[INFORMATION Boundary: Start]
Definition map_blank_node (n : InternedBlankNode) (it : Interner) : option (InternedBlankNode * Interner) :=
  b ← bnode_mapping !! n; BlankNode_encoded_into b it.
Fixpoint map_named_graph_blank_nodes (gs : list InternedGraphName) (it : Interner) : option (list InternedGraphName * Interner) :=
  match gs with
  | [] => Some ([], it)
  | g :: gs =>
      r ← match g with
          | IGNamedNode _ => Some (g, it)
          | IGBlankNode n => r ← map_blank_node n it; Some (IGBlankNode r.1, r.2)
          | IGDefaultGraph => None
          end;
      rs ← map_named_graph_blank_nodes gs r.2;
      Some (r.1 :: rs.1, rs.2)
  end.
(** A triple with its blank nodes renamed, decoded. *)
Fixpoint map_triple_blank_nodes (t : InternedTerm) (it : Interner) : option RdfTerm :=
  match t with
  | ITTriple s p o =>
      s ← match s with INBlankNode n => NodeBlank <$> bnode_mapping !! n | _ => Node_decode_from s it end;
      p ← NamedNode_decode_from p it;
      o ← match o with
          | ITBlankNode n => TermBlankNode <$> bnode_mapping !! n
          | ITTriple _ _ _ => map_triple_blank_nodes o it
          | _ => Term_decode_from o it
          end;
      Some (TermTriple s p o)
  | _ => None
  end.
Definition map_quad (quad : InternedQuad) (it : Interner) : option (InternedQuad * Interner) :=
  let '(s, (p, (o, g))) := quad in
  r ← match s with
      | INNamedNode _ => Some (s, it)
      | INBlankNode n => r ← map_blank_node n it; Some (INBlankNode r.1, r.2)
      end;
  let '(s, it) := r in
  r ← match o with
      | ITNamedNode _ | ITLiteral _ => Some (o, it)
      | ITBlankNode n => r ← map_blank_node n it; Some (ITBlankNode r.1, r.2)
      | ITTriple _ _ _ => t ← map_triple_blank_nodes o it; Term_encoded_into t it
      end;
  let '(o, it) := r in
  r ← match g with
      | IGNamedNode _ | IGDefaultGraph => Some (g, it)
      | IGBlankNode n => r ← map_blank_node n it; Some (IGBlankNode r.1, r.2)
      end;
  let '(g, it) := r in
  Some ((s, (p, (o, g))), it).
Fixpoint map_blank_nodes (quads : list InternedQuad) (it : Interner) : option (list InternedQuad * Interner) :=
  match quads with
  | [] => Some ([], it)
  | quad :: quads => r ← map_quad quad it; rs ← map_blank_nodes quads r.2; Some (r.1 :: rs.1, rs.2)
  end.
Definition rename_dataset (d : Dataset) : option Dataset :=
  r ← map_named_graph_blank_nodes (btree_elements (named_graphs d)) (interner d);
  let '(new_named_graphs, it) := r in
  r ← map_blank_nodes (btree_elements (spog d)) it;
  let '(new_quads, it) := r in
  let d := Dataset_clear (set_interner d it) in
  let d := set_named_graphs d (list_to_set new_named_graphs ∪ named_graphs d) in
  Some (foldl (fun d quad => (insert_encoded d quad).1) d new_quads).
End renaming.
[INFORMATION Boundary: End]
Retype the portion of the data above that starts on the line with "Definition rename_dataset (d" and finishes on the line with "r ← map_blank_nodes", including both of those lines.

_ANSWER SECTION_.
Definition rename_dataset (d : Dataset) : option Dataset :=
  r ← map_named_graph_blank_nodes (btree_elements (named_graphs d)) (interner d);
  let '(new_named_graphs, it) := r in
  r ← map_blank_nodes (btree_elements (spog d)) it;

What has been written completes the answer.